The parent process terminates.

> }
>
> The command I'm issuing to get this running is:
>
> # hello | tee hello.log&

The pipe is the "stdin" for "tee" and also the "stdout" for both
the paraent and the child process executing the "hello" program file.

>
> Stuff gets logged into the log file as expected, but an unexpected "side
> effect" is a defunct process:
>
> # ps -ef | grep defunct
> eilerja 34718 34734 0.0 - pts/2 0:00.00 <defunct>

And probably your log file contains a line
   Parent exiting, PID = 34718

>
> When I look for the parent process, it looks like it's tee:
>
> # ps -ef | grep 34734
> eilerja 34718 34734 0.0 - pts/2 0:00.00 <defunct>
> eilerja 34734 32901 0.0 11:05:48 pts/2 0:00.00 tee hello.log
>
> Any suggestions on how to eliminate the defunct process?

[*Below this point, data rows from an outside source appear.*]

Lemma len_Encrypt_padded (randomBytes plaintext : list byte) (corp : string) :
  let n := len randomBytes + 4 + len plaintext + slen corp in
  n < len (pkcs7Pad (WirePayload randomBytes plaintext corp) aes_BlockSize) <= n + 16.
Proof.
  cbv zeta. rewrite len_pkcs7Pad.
  pose proof (pad_length_range (WirePayload randomBytes plaintext corp)) as Hp.
  set (p := aes_BlockSize - _) in *. rewrite len_WirePayload. lia.
Qed.

(** X9.  On a cipher that [NewCrypto] has built, [Encrypt] fails only with
    the random source: with 16 random bytes it returns the base64 text of a
    ciphertext of full blocks, 1 to 16 bytes longer than the random prefix,
    the length field, the message and the tenant identifier together; an
    error of the random source is returned wrapped. *)
Theorem Encrypt_succeeds (tok key corp : string) (c : cryptoImpl)
    (randomBytes plaintext : list byte) :
  NewCrypto tok key corp = Ok c ->
  (exists ciphertext,
     Encrypt c (Ok randomBytes) plaintext = Ok (base64.EncodeToString ciphertext) /\
     Z.rem (len ciphertext) aes_BlockSize = 0 /\
     let n := len randomBytes + 4 + len plaintext + slen corp in
     n < len ciphertext <= n + 16) /\
  (forall err, Encrypt c (Err err) plaintext =
               Err (Errorf_w "generate random bytes: " err)).
Proof.
  intros H. destruct (NewCrypto_Ok_inv _ _ _ _ H) as [Hk [_ [Hc _]]].
  split; [|reflexivity].
  unfold Encrypt. cbn [wrap_err bind].
  rewrite (NewCipher_valid c Hk). cbn [wrap_err bind].
  rewrite (iv_valid c Hk). cbn [bind].
  unfold cipher.NewCBCEncrypter. rewrite (len_iv c Hk).
  cbn [Z.eqb Pos.eqb aes_BlockSize bind].
  fold (mode_of c). fold (WirePayload randomBytes plaintext (corpID c)).
  destruct (cipher_facts.CryptBlocks_encrypt_ok (mode_of c)
              (pkcs7Pad (WirePayload randomBytes plaintext (corpID c)) aes_BlockSize)
              (pkcs7Pad_full_blocks _)) as [ct [He [Hl _]]].
  rewrite He. cbn [bind]. exists ct. split; [reflexivity|].
  rewrite Hl, Hc. split; [apply pkcs7Pad_full_blocks|apply len_Encrypt_padded].
Qed.

Lemma Encrypt_succeeds_witness :
  (exists ciphertext,
     Encrypt sample_crypto (Ok sample_random) (list_byte_of_string "hello")
       = Ok (base64.EncodeToString ciphertext) /\
     Z.rem (len ciphertext) aes_BlockSize = 0 /\
     let n := len sample_random + 4 + len (list_byte_of_string "hello")
              + slen "wwcorpid0001" in
     n < len ciphertext <= n + 16) /\
  (forall err, Encrypt sample_crypto (Err err) (list_byte_of_string "hello") =
               Err (Errorf_w "generate random bytes: " err)).
Proof.
  apply (Encrypt_succeeds "QDG6eK" "AAECAwQFBgcICQoLDA0ODxAREhMUFRYXGBkaGxwdHh8"
           "wwcorpid0001" sample_crypto sample_random (list_byte_of_string "hello")).
  vm_compute. reflexivity.
Defined.
(** An [Integer] set to ["123"]. *)
Lemma C1_round_trip_scalar_witness :
  ∃ s d, serialize (FScalar default_base VInt (PInt 123%Z)) false = Return s
         ∧ deserialize (FScalar default_base VInt (PInt 123%Z)) s = Return d
         ∧ py_eq d (PInt 123%Z) = true.
Proof.
  apply (C1_round_trip_scalar default_base VInt PNone (PStr "123")
           (FScalar default_base VInt (PStr "123"))
           (FScalar default_base VInt (PInt 123%Z)) (PInt 123%Z)).
  - discriminate.
  - reflexivity.
  - reflexivity.
  - vm_compute. reflexivity.
  - reflexivity.
  - reflexivity.
  - left. reflexivity.
Defined.

(** ** [Dict._clean]: one error for all the failing properties *)

Lemma string_app_assoc (a b c : string) : ((a ++ b) ++ c = a ++ (b ++ c))%string.
Proof.
  induction a as [ | x a IH ]; [ reflexivity | ].
  change (String x ((a ++ b) ++ c) = String x (a ++ (b ++ c)))%string.
  rewrite IH. reflexivity.
Qed.

Lemma string_app_nil_r (a : string) : (a ++ "" = a)%string.
Proof.
  induction a as [ | x a IH ]; [ reflexivity | ].
  change (String x (a ++ "") = String x a)%string. rewrite IH. reflexivity.
Qed.

Lemma Dict__clean_loop_all children msg :
  Forall (λ x : string * field * (field * outcome unit), is_validation_outcome x.2.2)
         children →
  Dict__clean_loop children msg
  = (map (λ x : string * field * (field * outcome unit), (x.1.1, x.2.1)) children,
     if String.eqb (msg ++ child_messages children) "" then Return tt
     else Raise (ValidationException (msg ++ child_messages children))).
Proof.
  intros H. revert msg.
  induction H as [ | [[k c] [c' r]] children Hr _ IH ]; intros msg;
    cbn [Dict__clean_loop child_messages map fst snd].
  - rewrite string_app_nil_r. reflexivity.
  - simpl in Hr. destruct r as [ [] | [ m | | | | | | ] ]; try contradiction.
    + rewrite IH. reflexivity.
    + rewrite IH, string_app_assoc. reflexivity.
Qed.

Lemma occurs_in_child_messages children k c c' m :
  (k, c, (c', Raise (EValidation m))) ∈ children →
  occurs_in (property_validation_message k m) (child_messages children).
Proof.
  induction children as [ | [[k1 c1] [c1' r1]] children IH ]; intros Hin.
  - inversion Hin.
  - apply elem_of_cons in Hin as [ [= <- <- <- <-] | Hin ].
    + exists "", (child_messages children). reflexivity.
    + destruct (IH Hin) as (before & after & E). cbn [child_messages].
      destruct r1 as [ [] | [ m1 | | | | | | ] ];
        try (exists before, after; exact E).
      exists (property_validation_message k1 m1 ++ before)%string, after.
      rewrite E, string_app_assoc. reflexivity.
Qed.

You cannot - "tee" as the last command in the pipe is the parent
of all preceding ones (typical shell handling of pipes), and
it will probably not call "wait()" at all, at least not until its
"stdin" is exhausted. This will never happen, due to the infinite
loop in the "hello" child.

So the "hello" parent has terminated, but its parent ("tee") has not
yet fetched the exit code, and hence you have this zombie in the
process table.

As soon as the "hello" child terminates, the pipe is closed, and
"tee" in turn will terminate. Either it collected the exit code
of its child (34718), or not - in that case, "init" (1) will have
inherited that orphan, collect that exit code, and discard it.
In that moment, the process table slot will be freed.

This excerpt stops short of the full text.